There is little question that HBO is currently (and has been for quite some time) the elite destination for quality original dramatic programming. Like most years, HBO recently nabbed the most Golden Globe nominations for any network, with 14 — led by best drama nods for both Game of Thrones and Westworld. Could HBO soon add a third season of the acclaimed series True Detective to its dramatic lineup? At least one actor says he would do it.
Academy Award-winner Matthew McConaughey, who played the lead role of Rust Cohle in season one of True Detective, went on the Rich Eisen Show Friday to promote his upcoming animated flick, Sing. The attention, though, soon turned to True Detective. You can watch the clip below:
"You essentially said you wanted to play Rust Cohle when you saw the script," Eisen said of past comments by the actor. "You were originally going to go for [Woody Harrelson's character] Marty and then you were like, 'This guy Rustin Cohle really speaks to me'."
McConaughey agreed, interjecting, "Can't wait to hear what comes out [Rustin's] mouth."
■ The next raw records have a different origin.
Definition fuseserver_read (w : W) (ino size off : Z) : W * list reply :=
  let '(w, ret, buf) := yfs_read w ino size off in
  if negb (ret =? yfs_OK) then (w, [reply_err ENOSYS]) else (w, [reply_buf buf]).

Definition fuseserver_write (w : W) (ino : Z) (buf : list Z) (size off : Z) : W * list reply :=
  let '(w, ret) := yfs_write w ino size off buf in
  if negb (ret =? yfs_OK) then (w, [reply_err ENOSYS]) else (w, [reply_write size]).

Definition fuseserver_createhelper (w : W) (parent : Z) (name : string)
  : W * Z * option fuse_entry_param :=
  let '(w, ret, child) := yfs_create w parent name in
  if ret =? yfs_EXIST then (w, yfs_EXIST, None)
  else
    let child := default junk child in
    let '(w, ret, st) := getattr w child in
    if negb (ret =? yfs_OK) then (w, yfs_NOENT, None) else (w, yfs_OK, Some (Entry child st)).

(** [create] and [mknod] differ in the reply to a success. *)
Definition create_reply (ok : fuse_entry_param -> reply) (r : W * Z * option fuse_entry_param)
  : W * list reply :=
  let '(w, ret, e) := r in
  match e with
  | Some e => (w, [ok e])
  | None => (w, [reply_err (if ret =? yfs_EXIST then EEXIST else ENOENT)])
  end.
Definition fuseserver_create (w : W) (parent : Z) (name : string) : W * list reply :=
  create_reply reply_create (fuseserver_createhelper w parent name).
Definition fuseserver_mknod (w : W) (parent : Z) (name : string) : W * list reply :=
  create_reply reply_entry (fuseserver_createhelper w parent name).

(** The status of [getattr] is not looked at. *)
Definition fuseserver_lookup (w : W) (parent : Z) (name : string) : W * list reply :=
  let '(w, ret, inum) := yfs_lookup w parent name in
  if ret =? yfs_OK then
    let inum := default junk inum in
    let '(w, _, st) := getattr w inum in (w, [reply_entry (Entry inum st)])
  else (w, [reply_err ENOENT]).

(** ** Directories *)

(** The part of a string before a null character. *)
Fixpoint c_str (s : string) : string :=
  match s with
  | EmptyString => EmptyString
  | String c s => if Ascii.eqb c Ascii.zero then EmptyString else String c (c_str s)
  end.
(* ===== verification/Listener.v ===== *)
(** * The listening thread (the rest of [tcpsconn] and [connect_to_dst] in src/rpc/connection.cc)

    Construction with its error paths, the loop of the thread that waits for
    connections, and its end: the destructor closes the write end of a pipe whose
    read end the thread waits on. What the system calls return are parameters. *)

From S2P Require Import Prelude.
From S2P Require Import Connection.
From S2P Require Import Tcpsconn.
From S2P Require Import Streams.
From S2P Require Import Sockaddr.

Local Open Scope Z_scope.

Module Listener.
Import Connection Tcpsconn.

(** Where the thread in [accept_conn] is. *)
Inductive thread := Waiting | Returned | Killed.

Record listener := MkListener {
  port_ : Z;
  tcp_ : Z;
  pipe_0 : Z;
  pipe_1 : Z;
  table : tcpsconn;
  th_ : thread;
  (* whether the destructor has closed [pipe_1] *)
  stopping : bool;
}.

Definition with_table (l : listener) (t : tcpsconn) : listener :=
  MkListener (port_ l) (tcp_ l) (pipe_0 l) (pipe_1 l) t (th_ l) (stopping l).
Definition with_th (l : listener) (th : thread) : listener :=
  MkListener (port_ l) (tcp_ l) (pipe_0 l) (pipe_1 l) (table l) th (stopping l).

(** What the calls of the constructor return. *)
Record syscalls := Syscalls {
  sc_socket : Z;
  sc_bind : Z;
  sc_listen : Z;
  sc_getsockname : Z;
  sc_sin_port : Z;           (* as [getsockname] stores it *)
  sc_pipe : Z;
  sc_pipe_0 : Z;
  sc_pipe_1 : Z;
  sc_thread : Z;             (* as [method_thread] returns it *)
}.

Definition tcpsconn_new (k : syscalls) : outcome listener :=
  VERIFY (0 <=? sc_socket k) ;;;
  VERIFY (0 <=? sc_bind k) ;;;
  VERIFY (0 <=? sc_listen k) ;;;
  VERIFY (sc_getsockname k =? 0) ;;;
  VERIFY (0 <=? sc_pipe k) ;;;
  VERIFY (negb (sc_thread k =? 0)) ;;;
  Val (MkListener (Sockaddr.ntohs (sc_sin_port k)) (sc_socket k) (sc_pipe_0 k) (sc_pipe_1 k)
         (MkTcps ∅ ∅ 0) Waiting false).

(** What [select] reports: an error, or which of the two descriptors is set;
    [s1] is what [accept] would return. *)
Inductive select_result :=
| SelectError (eintr : bool)
| SelectReady (pipe tcp : bool) (s1 : Z).

(** A turn of the loop of [accept_conn], with [process_accept] from its start. *)
Definition accept_conn (l : listener) (r : select_result) : outcome listener :=
  match r with
  | SelectError true => Val l
  | SelectError false => Fault VerifyFailed
  | SelectReady true _ _ => Val (with_th l Returned)
  | SelectReady false true s1 =>
      if s1 <? 0 then Val (with_th l Killed)
      else let! t := process_accept (table l) s1 in Val (with_table l t)
  | SelectReady false false _ => Fault VerifyFailed
  end.

(** [~tcpsconn] up to [pthread_join]; [r] is what [close] returns. *)
Definition tcpsconn_stop (l : listener) (r : Z) : outcome listener :=
  VERIFY (r =? 0) ;;;
  Val (MkListener (port_ l) (tcp_ l) (pipe_0 l) (pipe_1 l) (table l) (th_ l) true).

(** [connect_to_dst]: [s] is the new socket and [r] what [connect] returns. *)
Definition connect_to_dst (s r : Z) : option connection * list poll_req :=
  if r <? 0 then (None, []) else let '(c, rs) := connection_new s in (Some c, rs).

(** The descriptors that are open: those the thread has not closed, and one per
    connection object. *)
Definition fds (l : listener) : gset Z :=
  (match th_ l with Returned => ∅ | _ => {[ tcp_ l; pipe_0 l ]} end) ∪
  (if stopping l then ∅ else {[ pipe_1 l ]}) ∪
  map_to_set (fun _ c => fd_ c) (heap (table l)).

(** What the kernel can report: end of file on the pipe once its other end is
    closed, and not before; a new descriptor is not one of the open ones. *)
Definition possible (l : listener) (r : select_result) : Prop :=
  match r with
  | SelectError _ => True
  | SelectReady pipe tcp s1 =>
      pipe = stopping l /\ (pipe = false -> tcp = true) /\ (0 <= s1 -> s1 ∉ fds l)
  end.

(** Other threads use the connections: they may fail, gain and lose references,
    and one that is not in the table may be deleted. *)
Definition used (t t' : tcpsconn) : Prop :=
  twf t' /\ conns_ t' = conns_ t /\ fresh t' = fresh t /\
  (forall p c', heap t' !! p = Some c' -> exists c, heap t !! p = Some c /\ fd_ c = fd_ c').

Inductive step : listener -> listener -> Prop :=
| step_turn l r l' : th_ l = Waiting -> possible l r -> accept_conn l r = Val l' -> step l l'
| step_used l t' : used (table l) t' -> step l (with_table l t')
| step_stop l r l' : stopping l = false -> tcpsconn_stop l r = Val l' -> step l l'.

(** The table stays in order. *)
Record linv (l : listener) : Prop := {
  li_twf : twf (table l);
  li_return : th_ l = Returned -> stopping l = true;
}.

Lemma new_linv k l : tcpsconn_new k = Val l -> linv l.
Proof.
  unfold tcpsconn_new.
  destruct (0 <=? sc_socket k), (0 <=? sc_bind k), (0 <=? sc_listen k), (sc_getsockname k =? 0),
    (0 <=? sc_pipe k), (sc_thread k =? 0); simpl; try done. intros [= <-].
  split; [|done]. split; simpl; [by intros ? ? ?|by intros ? [? ?]].
Qed.

(** No object has a descriptor that [accept] can return. *)
Lemma new_fd l pipe tcp s1 :
  possible l (SelectReady pipe tcp s1) -> 0 <= s1 -> forall p c, heap (table l) !! p = Some c -> fd_ c <> s1.
Proof.
  intros (_ & _ & Hf) Hs p c Hc <-. apply (Hf Hs). apply elem_of_union_r, elem_of_map_to_set. by exists p, c.
Qed.

(** A turn: with no error of [select] other than an interruption it has no fault. *)
Lemma turn_spec l r :
  linv l -> possible l r -> r <> SelectError false ->
  exists l', accept_conn l r = Val l' /\ linv l' /\ stopping l' = stopping l /\
    (th_ l' = th_ l \/ (th_ l' = Returned /\ stopping l = true) \/ th_ l' = Killed).
Proof.
  intros [Ht Hr] Hp Hne. destruct r as [[]|[] [] s1]; simpl; try done.
  - exists l. split_and!; try done. by left.
  - destruct Hp as (Hp & _). exists (with_th l Returned). split_and!; [done|by split|done|]. by right; left.
  - destruct Hp as (Hp & _). exists (with_th l Returned). split_and!; [done|by split|done|]. by right; left.
  - destruct (Z.ltb_spec s1 0) as [Hlt|Hge].
    { exists (with_th l Killed). split_and!; [done|by split|done|]. by right; right. }
    destruct (process_accept_spec (table l) s1) as (t' & Ha & Ht' & _); [done|by eapply new_fd|].
    rewrite Ha. simpl. exists (with_table l t'). split_and!; [done|by split|done|by left].
  - by destruct Hp as (_ & Hp & _); discriminate Hp.
Qed.

Lemma step_linv l l' : linv l -> step l l' -> linv l'.
Proof.
  intros Hi Hs. destruct Hs as [l r l' Hw Hp Ha|l t' Hu|l r l' Hst Hs].
  - destruct (turn_spec l r) as (l2 & Ha' & Hi' & _); [done|done|by intros ->|]. congruence.
  - destruct Hi as [_ Hr]. split; [apply Hu|done].
  - revert Hs. unfold tcpsconn_stop. destruct (r =? 0); simpl; [|done]. intros [= <-].
    destruct Hi as [Ht _]. by split.
Qed.

Lemma steps_linv k l0 l : tcpsconn_new k = Val l0 -> rtc step l0 l -> linv l.
Proof.
  intros Hi%new_linv Hr. induction Hr as [|l1 l2 l3 Hs Hr IH]; [done|]. by eapply IH, step_linv.
Qed.

(** C24: the listener works until it is stopped, and stops. From its construction on, whatever
    connections arrive and whatever other threads do with them, a turn of the listening thread has no
    fault unless [select] fails, and the thread returns only after the destructor has closed the pipe.
    Once it has, the next turn that is not interrupted ends the thread, so [pthread_join] returns;
    and then the destructor's loop has no fault: of the connections in the table those that
    only the table referred to are deleted, the others are dead and have one reference less. *)
Theorem listener_stops (k : syscalls) (l0 l : listener) :
  tcpsconn_new k = Val l0 -> rtc step l0 l ->
  (forall r, possible l r -> r <> SelectError false -> exists l', accept_conn l r = Val l') /\
  (th_ l = Returned -> stopping l = true) /\
  (stopping l = true -> forall r, possible l r -> r <> SelectError false -> r <> SelectError true ->
     accept_conn l r = Val (with_th l Returned)) /\
  (exists t', tcpsconn_delete (table l) = Val t' /\
     (forall fd p c, conns_ (table l) !! fd = Some p -> heap (table l) !! p = Some c ->
        (refno_ c = 1 -> heap t' !! p = None) /\
        (refno_ c <> 1 -> heap t' !! p = Some (set_refno (set_dead c) (refno_ c - 1))))).
Proof.
  intros Hk Hr. pose proof (steps_linv k l0 l Hk Hr) as Hi. split_and!.
  - intros r Hp Hne. destruct (turn_spec l r) as (l' & Ha & _); [done..|]. by exists l'.
  - apply Hi.
  - intros Hst r Hp H1 H2. destruct r as [[]|pipe tcp s1]; [done|done|]. destruct Hp as (-> & _). by rewrite Hst.
  - destruct (tcpsconn_delete_spec (table l) (li_twf _ Hi)) as (t' & Ht & Hh & _). exists t'. split; [done|].
    intros fd p c Hp Hc. rewrite (Hh fd p Hp), Hc. simpl. unfold released.
    by destruct (Z.eqb_spec (refno_ c) 1).
Qed.

(** One error of [accept], such as a lack of descriptors, is the end of the thread: the listener
    takes no connection any more, and nobody is told. *)
Lemma accept_error_ends_listener l s1 :
  s1 < 0 -> accept_conn l (SelectReady false true s1) = Val (with_th l Killed) /\
  forall l', rtc step (with_th l Killed) l' -> th_ l' = Killed /\ conns_ (table l') = conns_ (table l).
Proof.
  intros Hs. split; [simpl; by destruct (Z.ltb_spec s1 0); [|lia]|].
  assert (forall a b, rtc step a b -> th_ a = Killed -> th_ b = Killed /\ conns_ (table b) = conns_ (table a)) as Hall.
  { intros a b Hr. induction Hr as [|a b c Hab Hr IH]; [done|]. intros Ha.
    assert (th_ b = Killed /\ conns_ (table b) = conns_ (table a)) as [Hb Hc].
    { destruct Hab as [? ? ? Hw|? ? (_ & E & _)|? r ? _ Hst]; [congruence|done|].
      revert Hst. unfold tcpsconn_stop. destruct (r =? 0); simpl; [|done]. by intros [= <-]. }
    destruct (IH Hb) as [? ?]. split; [done|congruence]. }
  intros l' Hr. by apply (Hall _ _ Hr).
Qed.

(** A listener on port 8000 that has accepted descriptor 9 and is being deleted. *)
Definition demo_syscalls : syscalls := Syscalls 3 0 0 0 (Sockaddr.htons 8000) 0 4 5 1.
Definition demo_listener : listener :=
  MkListener 8000 3 4 5 (MkTcps {[9 := 0%nat]} {[0%nat := (connection_new 9).1]} 1) Waiting true.

Lemma listener_stops_witness :
  (exists l0, tcpsconn_new demo_syscalls = Val l0 /\ rtc step l0 demo_listener) /\
  accept_conn demo_listener (SelectReady true false 0) = Val (with_th demo_listener Returned) /\
  exists t', tcpsconn_delete (table demo_listener) = Val t' /\ heap t' !! 0%nat = None.
Proof.
  assert (tcpsconn_new demo_syscalls = Val (MkListener 8000 3 4 5 (MkTcps ∅ ∅ 0) Waiting false)) as Hk by reflexivity.
  assert (rtc step (MkListener 8000 3 4 5 (MkTcps ∅ ∅ 0) Waiting false) demo_listener) as Hr.
  { eapply rtc_l; [eapply (step_turn _ (SelectReady false true 9)); [reflexivity| |reflexivity]|].
    { split_and!; [reflexivity|reflexivity|]. intros _. vm_compute. by intros ?. }
    eapply rtc_l; [by eapply (step_stop _ 0)|]. apply rtc_refl. }
  split; [by eexists|].
  destruct (listener_stops demo_syscalls _ demo_listener Hk Hr) as (_ & _ & Hstop & t' & Ht & Hh).
  split; [reflexivity|]. exists t'. split; [done|].
  by destruct (Hh 9 0%nat (connection_new 9).1) as [Hd _]; [reflexivity|reflexivity|apply Hd].
Defined.

End Listener.
(* ===== verification/FuseMain.v ===== *)
(** * The program [yfs_client] ([main] of src/util/fuse.cc)

    [main] builds the client, mounts the file system, serves requests until the
    session ends and unmounts. What the FUSE library returns is a parameter; the
    calls that have an effect outside of the program are recorded. *)

From S2P Require Import Prelude.

Local Open Scope Z_scope.

Module FuseMain.

(** What the library calls return. *)
Record fuse_results := Results {
  r_parse : Z;          (* fuse_parse_cmdline *)
  r_mount : Z;          (* fuse_mount *)
  r_session : bool;     (* fuse_lowlevel_new gives a session *)
  r_chan : bool;        (* fuse_kern_chan_new gives a channel *)
  r_loop : Z;           (* fuse_session_loop *)
}.

Inductive event :=
| NewClient (extent_dst lock_dst : string)
| Mounted (mountpoint : string) (fd : Z)
| SessionNew
| ChanNew
| AddChan
| Served
| SessionDestroyed
| Closed (fd : Z)
| Unmounted (mountpoint : string).

#[global] Instance event_eq_dec : EqDecision event.
Proof. solve_decision. Defined.

(** The arguments passed to the library, on a system other than Mac OS. *)
Definition fuse_argv (argv0 mountpoint : string) : list string := [argv0; mountpoint; "-d"%string].

(** The exit status, by [return] or [exit], and the calls made. [parsed] is the
    mount point that [fuse_parse_cmdline] finds in [fuse_argv]. *)
Definition main (argv : list string) (k : fuse_results) (parsed : string) : Z * list event :=
  match argv with
  | [_; mountpoint; extent_dst; lock_dst] =>
      let es := [NewClient extent_dst lock_dst] in
      if r_parse k =? -1 then (0, es)
      else
        let mountpoint := parsed in
        let fd := r_mount k in
        if fd =? -1 then (1, es)
        else
          let es := es ++ [Mounted mountpoint fd] in
          if negb (r_session k) then (1, es)
          else
            let es := es ++ [SessionNew] in
            if negb (r_chan k) then (1, es)
            else
              let es := es ++ [ChanNew; AddChan; Served; SessionDestroyed; Closed fd; Unmounted mountpoint] in
              (if negb (r_loop k =? 0) then 1 else 0, es)
  | _ => (1, [])
  end.

(** The requests were served. *)
Definition served (k : fuse_results) : Prop :=
  r_parse k <> -1 /\ r_mount k <> -1 /\ r_session k = true /\ r_chan k = true.

(** One way through [main]: the calls are a list of constants. *)
Ltac solve_outcomes :=
  cbn -[elem_of]; repeat case_bool_decide;
  repeat setoid_rewrite elem_of_cons; repeat setoid_rewrite elem_of_nil; naive_solver lia.

(** How [yfs_client] ends. It asks for three arguments and fails without them. With them, it serves
    requests exactly when every call of the FUSE library succeeds, and then it has unmounted what it
    mounted and reports the status of the session loop. The status is otherwise a failure, but
    for an error of [fuse_parse_cmdline], which is reported as success; and the file system is still
    mounted when the process ends exactly when the session or its channel cannot be made. *)
Theorem main_outcomes (argv : list string) (k : fuse_results) (parsed : string) :
  let '(status, es) := main argv k parsed in
  (length argv <> 4%nat -> status = 1 /\ es = []) /\
  (Served ∈ es <-> length argv = 4%nat /\ served k) /\
  (Served ∈ es -> Unmounted parsed ∈ es /\ (status = 0 <-> r_loop k = 0)) /\
  ((Served ∉ es) -> status = if bool_decide (length argv = 4%nat /\ r_parse k = -1) then 0 else 1) /\
  (forall m fd, Mounted m fd ∈ es /\ (Unmounted m ∉ es) <->
     length argv = 4%nat /\ r_parse k <> -1 /\ fd = r_mount k /\ fd <> -1 /\ m = parsed /\
     ~ (r_session k = true /\ r_chan k = true)).
Proof.
  unfold main, served.
  destruct argv as [|a0 [|a1 [|a2 [|a3 [|a4 argv]]]]]; try solve_outcomes.
  destruct (Z.eqb_spec (r_parse k) (-1)); [solve_outcomes|].
  destruct (Z.eqb_spec (r_mount k) (-1)); [solve_outcomes|].
  destruct (r_session k); [|solve_outcomes]. destruct (r_chan k); [|solve_outcomes].
  destruct (Z.eqb_spec (r_loop k) 0); solve_outcomes.
Qed.

End FuseMain.
(* ===== verification/AtMostOnce.v ===== *)
(** * At most once, end to end

    The invariant of the system of EndToEnd.v and the theorem: the handler of a
    call runs at most once, on the call's own arguments, and what a call returns
    is what that run replied. *)

From S2P Require Import Prelude.
From S2P Require Import Marshall.
From S2P Require Import Stubs.
From S2P Require Import RpcClient.
From S2P Require Import RpcServer.
From S2P Require Import Framing.
From S2P Require Import EndToEnd.

Local Open Scope Z_scope.

Module AtMostOnce.
Import ReplyWindow EndToEnd.

(** ** The client's side *)

Section client.
Context `{Heap} (clt nonce : Z).

(** [b] is the request for call [x]. *)
Definition is_request (asked : gmap Z (Z * list Z)) (x : Z) (b : list Z) : Prop :=
  exists proc args sn pre,
    asked !! x = Some (proc, args) /\ is_s32 proc /\ (sn = 0 \/ sn = nonce) /\ length pre = 4%nat /\
    b = pre ++ List.flat_map be32 (req_words (mk_req_header x proc clt sn (x - 1))) ++ args /\
    Z.of_nat (length b) <= INT_MAX.

Record cinv (asked : gmap Z (Z * list Z)) (c : Rpcc.world) (reqs : list (list Z)) : Prop := {
  ci_inv : Rpcc.inv c;
  ci_clt : Rpcc.clt_nonce_ (Rpcc.cl c) = clt;
  ci_srv : Rpcc.srv_nonce_ (Rpcc.cl c) = 0 \/ Rpcc.srv_nonce_ (Rpcc.cl c) = nonce;
  ci_seq : forall x f, Rpcc.frames c !! x = Some f -> x = Rpcc.xid_ (Rpcc.cl c) - 1;
  ci_acked : forall y, y < Rpcc.xid_ (Rpcc.cl c) -> Rpcc.frames c !! y = None ->
    XidWindow.acked (Rpcc.xid_rep_window_ (Rpcc.cl c)) y;
  ci_returned : forall y, 1 <= y < Rpcc.xid_ (Rpcc.cl c) -> Rpcc.frames c !! y = None ->
    exists ret u, (y, ret, u) ∈ Rpcc.results c;
  ci_asked : forall x, is_Some (asked !! x) -> x < Rpcc.xid_ (Rpcc.cl c);
  ci_frames : forall x f, Rpcc.frames c !! x = Some f -> is_request asked x (m_bytes (Rpcc.f_req f));
  ci_dup : Rpcc.isvalid (Rpcc.dup_req_ (Rpcc.cl c)) = true ->
    exists x, 1 <= x < Rpcc.xid_ (Rpcc.cl c) /\ is_request asked x (Rpcc.rqst_buf (Rpcc.dup_req_ (Rpcc.cl c)));
  ci_reqs : forall b, b ∈ reqs ->
    exists x, 1 <= x < Rpcc.xid_ (Rpcc.cl c) /\ is_request asked x b;
}.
Eisen then mentioned comments McConaughey made to him in June, discussing his willingness to return to True Detective. "I hear that all the time now," explained McConaughey. "'You said you were going to do season three. When is it coming?'"
Of course, despite the apparent continued questions, the actor was sure to add that there has been no update on a third season. "I've talked to the creator Nic Pizzolatto, who's taking a little break from it," the actor added.
Should Pizzolatto, however, decide to return to the series, it sounds like McConaughey would jump on board. "If that thing was written well and it came up again, I wouldn't hesitate for a second," explained the actor. "Oh, I'm open to it for sure."
Mathew McConaughey's willingness to return to the series notwithstanding, there really is zero movement on a third season of True Detective. That is not to say it will not happen, but it remains unlikely.
Will there be a third season of True Detective?
Through two seasons, True Detective has essentially been an anthology series, following different characters with entirely different storylines. The first season, starring Mathew McConaughey and Woody Harrelson, was near universally lauded, earning the actors a pair of nominations for their roles at both the Emmy Awards and Golden Globes. The show also was nominated for a Golden Globe for best miniseries and an Emmy for outstanding drama series.
True Detective's second season was not received nearly as kindly. The setting moved from the swamps of Louisiana to urban California, while McConaughey and Harrelson were replaced by Colin Ferrell, Taylor Kitsch, Rachel McAdams and Vince Vaughn in the lead roles.
Variety's review of the second season noted that while True Detective was "generally watchable, the inspiration that turned the first into an obsession for many seems to have drained out of writer Nic Pizzolatto's prose." The trade magazine subsequently named the second season of True Detective one of the worst shows of 2015.
While Pizzolatto could one day decide to return to True Detective as a means of redeeming the series after season two, it certainly appears that is not currently the plan. In August, Deadline reported that Pizzolatto was teaming with Robert Downey Jr. to develop a series based on Perry Mason, with the actor slated to star as the defense attorney.
The report stated that the series would air in short installments similar to True Detective's eight episode runs. If Pizzolatto is committing himself to a new HBO drama series, with a new headliner, and the presumption of multiple seasons, it seems unlikely that we will be seeing any more True Detective, at least any time soon. And honestly, that may be for the best.